» How to complete this task: Repeat verbatim, and only, the lines of the data below, beginning at the line that contains "Definition zoom_invocations (IW" and stopping after the line that contains "seL4_CNode_Mint := λ".

» Records for processing:
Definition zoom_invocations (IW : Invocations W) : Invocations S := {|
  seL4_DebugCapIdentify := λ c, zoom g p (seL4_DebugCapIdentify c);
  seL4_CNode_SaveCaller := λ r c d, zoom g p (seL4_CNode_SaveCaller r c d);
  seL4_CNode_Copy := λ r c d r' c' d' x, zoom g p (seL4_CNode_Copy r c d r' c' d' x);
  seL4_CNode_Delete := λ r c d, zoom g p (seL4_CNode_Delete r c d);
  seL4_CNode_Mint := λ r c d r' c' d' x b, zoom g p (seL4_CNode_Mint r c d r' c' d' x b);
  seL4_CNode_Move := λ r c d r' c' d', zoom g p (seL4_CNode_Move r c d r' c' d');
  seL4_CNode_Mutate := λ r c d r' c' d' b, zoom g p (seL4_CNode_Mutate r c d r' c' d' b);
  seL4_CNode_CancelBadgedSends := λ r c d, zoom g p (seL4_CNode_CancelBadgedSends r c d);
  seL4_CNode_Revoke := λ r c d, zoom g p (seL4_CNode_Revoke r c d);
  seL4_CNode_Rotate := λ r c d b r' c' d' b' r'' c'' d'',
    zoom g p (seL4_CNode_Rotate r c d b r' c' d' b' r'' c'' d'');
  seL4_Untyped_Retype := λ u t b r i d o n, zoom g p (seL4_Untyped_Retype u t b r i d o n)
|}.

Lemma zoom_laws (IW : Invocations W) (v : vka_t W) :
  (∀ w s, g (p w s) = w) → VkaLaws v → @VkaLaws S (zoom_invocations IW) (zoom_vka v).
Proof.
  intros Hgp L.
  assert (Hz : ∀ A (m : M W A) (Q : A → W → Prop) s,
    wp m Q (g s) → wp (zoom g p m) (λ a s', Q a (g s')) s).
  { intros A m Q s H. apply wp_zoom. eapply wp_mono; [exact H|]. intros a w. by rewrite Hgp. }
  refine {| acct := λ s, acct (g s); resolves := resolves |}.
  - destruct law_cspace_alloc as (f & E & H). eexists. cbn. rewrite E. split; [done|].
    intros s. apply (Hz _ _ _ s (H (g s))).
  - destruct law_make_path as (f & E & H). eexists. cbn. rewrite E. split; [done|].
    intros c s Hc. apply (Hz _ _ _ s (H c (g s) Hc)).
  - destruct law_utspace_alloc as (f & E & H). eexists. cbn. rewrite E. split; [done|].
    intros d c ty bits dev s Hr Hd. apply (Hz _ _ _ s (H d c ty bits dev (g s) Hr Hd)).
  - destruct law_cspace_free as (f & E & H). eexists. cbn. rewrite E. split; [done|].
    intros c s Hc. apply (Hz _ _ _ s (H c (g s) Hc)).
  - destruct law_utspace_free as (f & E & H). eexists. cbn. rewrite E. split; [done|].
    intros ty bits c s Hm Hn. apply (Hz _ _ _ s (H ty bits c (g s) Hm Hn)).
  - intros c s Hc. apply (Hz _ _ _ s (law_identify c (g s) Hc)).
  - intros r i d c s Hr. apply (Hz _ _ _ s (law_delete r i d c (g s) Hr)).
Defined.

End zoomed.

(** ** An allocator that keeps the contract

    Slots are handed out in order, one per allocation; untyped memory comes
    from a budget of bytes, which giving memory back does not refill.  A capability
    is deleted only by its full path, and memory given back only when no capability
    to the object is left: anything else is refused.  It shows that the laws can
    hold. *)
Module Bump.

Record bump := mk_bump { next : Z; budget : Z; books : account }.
...
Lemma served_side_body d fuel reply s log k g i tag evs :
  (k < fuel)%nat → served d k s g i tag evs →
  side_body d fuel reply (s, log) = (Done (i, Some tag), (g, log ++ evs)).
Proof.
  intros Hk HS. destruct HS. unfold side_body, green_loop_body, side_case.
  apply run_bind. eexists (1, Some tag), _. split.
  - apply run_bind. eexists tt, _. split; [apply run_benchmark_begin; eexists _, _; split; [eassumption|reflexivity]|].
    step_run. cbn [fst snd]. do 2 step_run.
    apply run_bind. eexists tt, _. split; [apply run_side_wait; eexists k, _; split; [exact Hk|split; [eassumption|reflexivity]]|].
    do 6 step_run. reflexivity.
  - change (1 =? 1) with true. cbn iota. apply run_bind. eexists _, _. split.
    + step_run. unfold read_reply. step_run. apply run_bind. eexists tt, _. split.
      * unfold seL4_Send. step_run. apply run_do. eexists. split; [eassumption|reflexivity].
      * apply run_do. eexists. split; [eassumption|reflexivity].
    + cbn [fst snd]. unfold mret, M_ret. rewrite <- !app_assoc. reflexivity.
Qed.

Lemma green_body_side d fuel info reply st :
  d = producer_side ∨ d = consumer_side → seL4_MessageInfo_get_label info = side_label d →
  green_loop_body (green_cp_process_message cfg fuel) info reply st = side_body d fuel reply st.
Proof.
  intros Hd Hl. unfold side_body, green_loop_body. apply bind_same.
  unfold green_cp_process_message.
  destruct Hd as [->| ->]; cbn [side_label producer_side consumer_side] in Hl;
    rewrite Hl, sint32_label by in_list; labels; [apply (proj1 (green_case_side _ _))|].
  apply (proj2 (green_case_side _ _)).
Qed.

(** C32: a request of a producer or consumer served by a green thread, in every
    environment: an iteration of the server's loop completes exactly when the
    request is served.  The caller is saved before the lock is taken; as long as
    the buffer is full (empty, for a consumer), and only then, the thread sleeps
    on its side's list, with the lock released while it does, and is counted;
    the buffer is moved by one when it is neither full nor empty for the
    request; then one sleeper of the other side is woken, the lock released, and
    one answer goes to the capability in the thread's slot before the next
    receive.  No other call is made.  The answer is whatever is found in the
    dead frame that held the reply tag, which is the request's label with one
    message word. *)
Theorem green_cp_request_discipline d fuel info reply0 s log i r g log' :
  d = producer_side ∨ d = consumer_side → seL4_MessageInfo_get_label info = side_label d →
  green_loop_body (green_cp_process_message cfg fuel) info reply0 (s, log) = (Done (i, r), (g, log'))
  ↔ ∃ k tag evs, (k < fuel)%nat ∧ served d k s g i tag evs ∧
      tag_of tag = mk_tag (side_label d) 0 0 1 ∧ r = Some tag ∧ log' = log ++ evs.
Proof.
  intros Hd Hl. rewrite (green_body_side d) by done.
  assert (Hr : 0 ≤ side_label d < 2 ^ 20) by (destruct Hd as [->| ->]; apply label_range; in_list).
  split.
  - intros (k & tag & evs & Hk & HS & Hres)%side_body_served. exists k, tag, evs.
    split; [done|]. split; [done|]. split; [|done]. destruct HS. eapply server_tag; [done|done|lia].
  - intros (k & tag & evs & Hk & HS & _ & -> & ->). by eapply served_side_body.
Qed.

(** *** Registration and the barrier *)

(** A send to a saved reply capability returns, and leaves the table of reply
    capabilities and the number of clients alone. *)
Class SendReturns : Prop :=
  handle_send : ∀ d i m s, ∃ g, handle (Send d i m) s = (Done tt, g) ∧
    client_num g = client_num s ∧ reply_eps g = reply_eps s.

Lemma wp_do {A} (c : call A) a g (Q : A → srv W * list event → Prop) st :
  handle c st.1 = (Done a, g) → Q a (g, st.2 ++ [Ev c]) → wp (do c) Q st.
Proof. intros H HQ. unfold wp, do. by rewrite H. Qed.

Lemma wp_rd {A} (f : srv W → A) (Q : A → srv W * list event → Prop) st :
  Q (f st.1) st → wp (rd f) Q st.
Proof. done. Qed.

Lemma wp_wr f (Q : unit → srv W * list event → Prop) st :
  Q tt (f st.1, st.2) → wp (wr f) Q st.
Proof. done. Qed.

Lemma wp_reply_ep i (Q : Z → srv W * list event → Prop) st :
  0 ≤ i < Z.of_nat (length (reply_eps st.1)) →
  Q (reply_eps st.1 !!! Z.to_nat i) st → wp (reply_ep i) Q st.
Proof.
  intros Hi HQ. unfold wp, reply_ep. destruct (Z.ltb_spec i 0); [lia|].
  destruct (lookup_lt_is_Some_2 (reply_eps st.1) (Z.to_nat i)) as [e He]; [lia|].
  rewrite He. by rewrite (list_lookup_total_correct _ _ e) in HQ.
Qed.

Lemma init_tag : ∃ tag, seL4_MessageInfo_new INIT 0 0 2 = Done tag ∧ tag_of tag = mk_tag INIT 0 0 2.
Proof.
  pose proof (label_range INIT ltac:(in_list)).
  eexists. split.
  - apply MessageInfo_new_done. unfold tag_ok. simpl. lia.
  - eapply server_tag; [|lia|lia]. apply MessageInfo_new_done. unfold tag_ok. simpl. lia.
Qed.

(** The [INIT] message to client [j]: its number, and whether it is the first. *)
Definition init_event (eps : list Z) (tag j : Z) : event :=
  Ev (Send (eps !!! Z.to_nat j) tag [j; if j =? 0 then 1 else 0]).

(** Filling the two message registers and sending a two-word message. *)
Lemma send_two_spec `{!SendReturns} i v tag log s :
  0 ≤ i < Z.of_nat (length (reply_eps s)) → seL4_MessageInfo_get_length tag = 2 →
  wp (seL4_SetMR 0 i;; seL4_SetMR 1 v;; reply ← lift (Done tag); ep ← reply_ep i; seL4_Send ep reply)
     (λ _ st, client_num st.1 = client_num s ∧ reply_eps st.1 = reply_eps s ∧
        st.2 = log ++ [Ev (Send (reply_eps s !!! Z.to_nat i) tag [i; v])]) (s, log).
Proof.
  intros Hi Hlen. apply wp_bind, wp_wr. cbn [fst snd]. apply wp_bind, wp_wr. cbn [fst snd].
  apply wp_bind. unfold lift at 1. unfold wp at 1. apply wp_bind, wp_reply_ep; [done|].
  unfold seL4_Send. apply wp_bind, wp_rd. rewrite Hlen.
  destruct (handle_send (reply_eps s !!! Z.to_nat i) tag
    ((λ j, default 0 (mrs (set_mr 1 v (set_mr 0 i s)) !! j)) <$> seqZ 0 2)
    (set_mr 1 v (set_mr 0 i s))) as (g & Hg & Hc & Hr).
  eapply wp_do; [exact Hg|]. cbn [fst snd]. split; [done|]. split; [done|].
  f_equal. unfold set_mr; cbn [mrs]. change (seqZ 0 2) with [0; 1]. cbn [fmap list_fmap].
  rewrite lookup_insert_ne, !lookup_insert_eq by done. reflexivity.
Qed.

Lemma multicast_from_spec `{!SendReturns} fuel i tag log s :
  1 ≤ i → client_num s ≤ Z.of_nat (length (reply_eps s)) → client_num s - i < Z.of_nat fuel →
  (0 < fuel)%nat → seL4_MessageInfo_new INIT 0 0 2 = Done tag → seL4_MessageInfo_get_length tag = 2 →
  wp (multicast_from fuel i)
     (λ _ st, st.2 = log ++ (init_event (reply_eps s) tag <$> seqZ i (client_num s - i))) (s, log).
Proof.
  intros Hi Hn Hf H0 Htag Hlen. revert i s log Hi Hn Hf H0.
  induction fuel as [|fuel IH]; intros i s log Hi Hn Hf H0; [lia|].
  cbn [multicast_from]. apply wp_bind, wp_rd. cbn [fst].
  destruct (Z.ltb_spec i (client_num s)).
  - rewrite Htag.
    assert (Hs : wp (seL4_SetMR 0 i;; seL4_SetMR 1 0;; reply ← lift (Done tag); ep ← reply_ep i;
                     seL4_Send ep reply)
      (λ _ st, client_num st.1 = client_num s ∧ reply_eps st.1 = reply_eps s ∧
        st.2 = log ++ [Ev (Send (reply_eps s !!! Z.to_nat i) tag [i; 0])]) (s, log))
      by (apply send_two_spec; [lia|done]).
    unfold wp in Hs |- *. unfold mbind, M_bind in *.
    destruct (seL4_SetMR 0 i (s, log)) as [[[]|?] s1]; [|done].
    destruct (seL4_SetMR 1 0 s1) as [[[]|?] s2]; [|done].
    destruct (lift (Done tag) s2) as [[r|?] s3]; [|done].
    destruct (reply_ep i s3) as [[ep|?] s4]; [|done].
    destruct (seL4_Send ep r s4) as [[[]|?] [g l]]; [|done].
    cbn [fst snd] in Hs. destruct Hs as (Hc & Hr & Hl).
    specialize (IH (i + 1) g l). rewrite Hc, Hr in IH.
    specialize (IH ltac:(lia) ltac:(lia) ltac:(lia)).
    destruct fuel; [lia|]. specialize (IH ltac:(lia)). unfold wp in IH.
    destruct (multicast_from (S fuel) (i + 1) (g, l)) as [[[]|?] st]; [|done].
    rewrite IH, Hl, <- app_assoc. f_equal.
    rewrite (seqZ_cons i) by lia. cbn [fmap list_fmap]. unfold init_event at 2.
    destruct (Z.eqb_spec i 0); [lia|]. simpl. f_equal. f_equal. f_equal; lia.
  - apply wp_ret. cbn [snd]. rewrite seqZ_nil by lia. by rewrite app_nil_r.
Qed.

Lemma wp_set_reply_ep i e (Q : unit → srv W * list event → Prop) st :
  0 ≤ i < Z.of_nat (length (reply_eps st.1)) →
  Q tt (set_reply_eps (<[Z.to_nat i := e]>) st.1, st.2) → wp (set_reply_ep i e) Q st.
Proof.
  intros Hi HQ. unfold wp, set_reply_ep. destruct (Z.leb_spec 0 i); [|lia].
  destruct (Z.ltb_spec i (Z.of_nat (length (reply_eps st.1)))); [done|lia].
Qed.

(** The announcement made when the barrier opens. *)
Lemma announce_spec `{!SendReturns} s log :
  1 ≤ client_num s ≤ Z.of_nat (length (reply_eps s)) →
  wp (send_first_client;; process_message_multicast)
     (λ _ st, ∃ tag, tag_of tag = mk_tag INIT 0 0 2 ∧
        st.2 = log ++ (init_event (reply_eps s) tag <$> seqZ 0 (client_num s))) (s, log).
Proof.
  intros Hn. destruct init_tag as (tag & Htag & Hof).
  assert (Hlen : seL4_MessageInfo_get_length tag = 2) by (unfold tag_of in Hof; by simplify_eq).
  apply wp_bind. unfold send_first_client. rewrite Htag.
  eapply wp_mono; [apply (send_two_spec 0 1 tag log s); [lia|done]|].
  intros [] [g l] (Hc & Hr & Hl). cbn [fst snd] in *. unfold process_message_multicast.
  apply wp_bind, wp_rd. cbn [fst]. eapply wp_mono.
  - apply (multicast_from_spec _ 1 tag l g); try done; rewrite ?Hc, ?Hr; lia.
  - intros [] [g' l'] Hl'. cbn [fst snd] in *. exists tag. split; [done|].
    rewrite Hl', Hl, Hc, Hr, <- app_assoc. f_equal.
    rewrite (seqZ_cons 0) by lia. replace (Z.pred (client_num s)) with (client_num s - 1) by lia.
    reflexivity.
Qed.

» Task response:
Definition zoom_invocations (IW : Invocations W) : Invocations S := {|
  seL4_DebugCapIdentify := λ c, zoom g p (seL4_DebugCapIdentify c);
  seL4_CNode_SaveCaller := λ r c d, zoom g p (seL4_CNode_SaveCaller r c d);
  seL4_CNode_Copy := λ r c d r' c' d' x, zoom g p (seL4_CNode_Copy r c d r' c' d' x);
  seL4_CNode_Delete := λ r c d, zoom g p (seL4_CNode_Delete r c d);
  seL4_CNode_Mint := λ r c d r' c' d' x b, zoom g p (seL4_CNode_Mint r c d r' c' d' x b);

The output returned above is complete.